**What you need to do**
For this exercise, restate the records word for word.
┄┄┄┄┄┄
Definition DecommitSystemHeapSpace (addr size : Z) : M K bool :=
  paddr ← kcall_ (sys_mmap addr size [PROT_NONE]
                    [MAP_PRIVATE; MAP_ANONYMOUS; MAP_FIXED; MAP_NORESERVE; MAP_UNINITIALIZED] (-1));
  match paddr with
  | None => mret false
  | Some paddr => massert (addr =? paddr) ;; mret true
  end.

(** The alignment [ReserveGpuVirtualAddress] asks of the manager. *)
Definition reserve_align (size alignment : Z) : Z :=
  if GPU_HUGE_PAGE_SIZE <=? size then GPU_HUGE_PAGE_SIZE
  else if alignment =? 0 then 64 * 1024 else alignment.

(** The code and [*out_gpu_virt_addr]. *)
Definition Runtime_ReserveGpuVirtualAddress (domain : AllocDomain) (hit_base_addr size alignment : Z)
    (lock : bool) : M K (ErrorCode * Z) :=
  let align := reserve_align size alignment in
  '(code, gpu_addr) ←
    (if decide (domain = kSystem) then
       gpu_addr ← heap_Alloc system_heap rt_system_heap size align hit_base_addr;
       let code := if gpu_addr =? 0 then OutOfMemory else Success in
       ok ← CommitSystemHeapSpace gpu_addr size lock;
       if (ok : bool) then mret (code, gpu_addr)
       else heap_Free system_heap rt_system_heap gpu_addr ;; mret (SyscallFail, gpu_addr)
     else
       gpu_addr ← heap_Alloc local_heap rt_local_heap size align hit_base_addr;
       mret (if gpu_addr =? 0 then OutOfGpuMemory else Success, gpu_addr));
  mret (code, if ErrorCode_ok code then gpu_addr else 0).

Definition Runtime_FreeGpuVirtualAddress (domain : AllocDomain) (gpu_addr size : Z) : M K ErrorCode :=
  (if decide (domain = kSystem) then
     DecommitSystemHeapSpace gpu_addr size ;;
     heap_Free system_heap rt_system_heap gpu_addr
   else heap_Free local_heap rt_local_heap gpu_addr) ;;
  mret Success.
(** The unmapping loop stops at the first code that is neither success nor
    [NotReady], and returns the last code it saw. *)
Fixpoint unmap_loop (fuel : nat) (g : GpuMemory) (i : nat) (map_addr map_size : Z) (code : ErrorCode)
    : M K ErrorCode :=
  if 0 <? map_size then
    match fuel with
    | O => abort
    | S fuel =>
        let block_size := Z.min map_size GpuMemoryChunkSize in
        d ← get_dev (device_ g);
        handle ← mderef (GetAllocationHandle g i);
        code ← map_call (device_ g) (map_args d map_addr handle 0 block_size false);
        if map_ok code
        then unmap_loop fuel g (S i) (map_addr +64 block_size) (map_size -64 block_size) code
        else mret code
    end
  else mret code.

Definition GpuMemory_UnmapGpuVirtualAddress (p : Z) (addr size offset : Z) : M K ErrorCode :=
  g ← get_mem p;
  unmap_loop (map_fuel size) g (skip_chunks offset).1 addr size Success.

(** ** The address range *)

Definition GpuMemory_ReserveGpuVirtualAddress (p : Z) (base_virt_addr size alignment : Z) : M K ErrorCode :=
  g ← get_mem p;
  let d := desc_ g in
  let locked := bit DF_is_locked (desc_flags d) in
  '(status, gpu_virt_addr, mem_fd) ←
    (if (bit DF_is_sysmem_exporter (desc_flags d) || bit DF_is_imported_sys_memfd (desc_flags d))
        && bool_decide (desc_domain d = kSystem) then
       let mfd := if -1 <? mem_fd_ g then mem_fd_ g else -1 in
       '(status, addr, mfd) ← ReserveIPCSysMem (Size g) 0 (desc_alignment d) mfd locked;
       mret (status, addr, if ErrorCode_ok status then mfd else mem_fd_ g)
     else
       '(status, addr) ← Runtime_ReserveGpuVirtualAddress (desc_domain d) base_virt_addr size alignment locked;
       mret (status, addr, mem_fd_ g));
  set_mem p
    (with_mem_fd mem_fd
       (if ErrorCode_ok status then
          upd_desc (fun d => with_cpu_addr (if IsSystem g then gpu_virt_addr else desc_cpu_addr d)
                               (with_gpu_addr gpu_virt_addr d)) g
        else g)) ;;
  mret status.
(* ===== verification/MapSpec.v ===== *)
(** * MapSpec: mapping a GPU allocation, chunk by chunk

    What [MapGpuVirtualAddress] and [UnmapGpuVirtualAddress] do to the driver,
    whatever it answers: the calls are the chunks of the range in order, a
    failure undoes exactly the chunks mapped before it, and the paging fence
    of the device ends at the largest pending value. *)

From S2P Require Import Prelude.
From S2P Require Import StdMap.
From S2P Require Import BitField.
From S2P Require Import Utils.
From S2P Require Import VaMgr.
From S2P Require Import Status.
From S2P Require Import World.
From S2P Require Import Runtime.
From S2P Require Import Device.
From S2P Require Import GpuMemory.
#[local] Open Scope Z_scope.

(** ** The chunks of a range *)

Definition chunk_count (size : Z) : nat := Z.to_nat ((size + GpuMemoryChunkSize - 1) / GpuMemoryChunkSize).

Fixpoint chunks_n (n : nat) (addr size : Z) : list (Z * Z) :=
  match n with
  | O => []
  | S n => (addr, Z.min size GpuMemoryChunkSize) ::
           chunks_n n (addr + GpuMemoryChunkSize) (size - GpuMemoryChunkSize)
  end.

(** Address and size of each chunk of [addr, addr + size). *)
Definition chunks (addr size : Z) : list (Z * Z) := chunks_n (chunk_count size) addr size.

Lemma GpuMemoryChunkSize_value : GpuMemoryChunkSize = 2 ^ 31.
Proof. reflexivity. Qed.

#[global] Opaque GpuMemoryChunkSize.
┄┄┄┄┄┄
**Solved exercise**
Definition DecommitSystemHeapSpace (addr size : Z) : M K bool :=
  paddr ← kcall_ (sys_mmap addr size [PROT_NONE]
                    [MAP_PRIVATE; MAP_ANONYMOUS; MAP_FIXED; MAP_NORESERVE; MAP_UNINITIALIZED] (-1));
  match paddr with
  | None => mret false
  | Some paddr => massert (addr =? paddr) ;; mret true
  end.

(** The alignment [ReserveGpuVirtualAddress] asks of the manager. *)
Definition reserve_align (size alignment : Z) : Z :=
  if GPU_HUGE_PAGE_SIZE <=? size then GPU_HUGE_PAGE_SIZE
  else if alignment =? 0 then 64 * 1024 else alignment.

(** The code and [*out_gpu_virt_addr]. *)
Definition Runtime_ReserveGpuVirtualAddress (domain : AllocDomain) (hit_base_addr size alignment : Z)
    (lock : bool) : M K (ErrorCode * Z) :=
  let align := reserve_align size alignment in
  '(code, gpu_addr) ←
    (if decide (domain = kSystem) then
       gpu_addr ← heap_Alloc system_heap rt_system_heap size align hit_base_addr;
       let code := if gpu_addr =? 0 then OutOfMemory else Success in
       ok ← CommitSystemHeapSpace gpu_addr size lock;
       if (ok : bool) then mret (code, gpu_addr)
       else heap_Free system_heap rt_system_heap gpu_addr ;; mret (SyscallFail, gpu_addr)
     else
       gpu_addr ← heap_Alloc local_heap rt_local_heap size align hit_base_addr;
       mret (if gpu_addr =? 0 then OutOfGpuMemory else Success, gpu_addr));
  mret (code, if ErrorCode_ok code then gpu_addr else 0).

Definition Runtime_FreeGpuVirtualAddress (domain : AllocDomain) (gpu_addr size : Z) : M K ErrorCode :=
  (if decide (domain = kSystem) then
     DecommitSystemHeapSpace gpu_addr size ;;
     heap_Free system_heap rt_system_heap gpu_addr
   else heap_Free local_heap rt_local_heap gpu_addr) ;;
  mret Success.
(** The unmapping loop stops at the first code that is neither success nor
    [NotReady], and returns the last code it saw. *)
Fixpoint unmap_loop (fuel : nat) (g : GpuMemory) (i : nat) (map_addr map_size : Z) (code : ErrorCode)
    : M K ErrorCode :=
  if 0 <? map_size then
    match fuel with
    | O => abort
    | S fuel =>
        let block_size := Z.min map_size GpuMemoryChunkSize in
        d ← get_dev (device_ g);
        handle ← mderef (GetAllocationHandle g i);
        code ← map_call (device_ g) (map_args d map_addr handle 0 block_size false);
        if map_ok code
        then unmap_loop fuel g (S i) (map_addr +64 block_size) (map_size -64 block_size) code
        else mret code
    end
  else mret code.

Definition GpuMemory_UnmapGpuVirtualAddress (p : Z) (addr size offset : Z) : M K ErrorCode :=
  g ← get_mem p;
  unmap_loop (map_fuel size) g (skip_chunks offset).1 addr size Success.

(** ** The address range *)

Definition GpuMemory_ReserveGpuVirtualAddress (p : Z) (base_virt_addr size alignment : Z) : M K ErrorCode :=
  g ← get_mem p;
  let d := desc_ g in
  let locked := bit DF_is_locked (desc_flags d) in
  '(status, gpu_virt_addr, mem_fd) ←
    (if (bit DF_is_sysmem_exporter (desc_flags d) || bit DF_is_imported_sys_memfd (desc_flags d))
        && bool_decide (desc_domain d = kSystem) then
       let mfd := if -1 <? mem_fd_ g then mem_fd_ g else -1 in
       '(status, addr, mfd) ← ReserveIPCSysMem (Size g) 0 (desc_alignment d) mfd locked;
       mret (status, addr, if ErrorCode_ok status then mfd else mem_fd_ g)
     else
       '(status, addr) ← Runtime_ReserveGpuVirtualAddress (desc_domain d) base_virt_addr size alignment locked;
       mret (status, addr, mem_fd_ g));
  set_mem p
    (with_mem_fd mem_fd
       (if ErrorCode_ok status then
          upd_desc (fun d => with_cpu_addr (if IsSystem g then gpu_virt_addr else desc_cpu_addr d)
                               (with_gpu_addr gpu_virt_addr d)) g
        else g)) ;;
  mret status.
(* ===== verification/MapSpec.v ===== *)
(** * MapSpec: mapping a GPU allocation, chunk by chunk

    What [MapGpuVirtualAddress] and [UnmapGpuVirtualAddress] do to the driver,
    whatever it answers: the calls are the chunks of the range in order, a
    failure undoes exactly the chunks mapped before it, and the paging fence
    of the device ends at the largest pending value. *)

From S2P Require Import Prelude.
From S2P Require Import StdMap.
From S2P Require Import BitField.
From S2P Require Import Utils.
From S2P Require Import VaMgr.
From S2P Require Import Status.
From S2P Require Import World.
From S2P Require Import Runtime.
From S2P Require Import Device.
From S2P Require Import GpuMemory.
#[local] Open Scope Z_scope.

(** ** The chunks of a range *)

Definition chunk_count (size : Z) : nat := Z.to_nat ((size + GpuMemoryChunkSize - 1) / GpuMemoryChunkSize).

Fixpoint chunks_n (n : nat) (addr size : Z) : list (Z * Z) :=
  match n with
  | O => []
  | S n => (addr, Z.min size GpuMemoryChunkSize) ::
           chunks_n n (addr + GpuMemoryChunkSize) (size - GpuMemoryChunkSize)
  end.

(** Address and size of each chunk of [addr, addr + size). *)
Definition chunks (addr size : Z) : list (Z * Z) := chunks_n (chunk_count size) addr size.

Lemma GpuMemoryChunkSize_value : GpuMemoryChunkSize = 2 ^ 31.
Proof. reflexivity. Qed.

#[global] Opaque GpuMemoryChunkSize.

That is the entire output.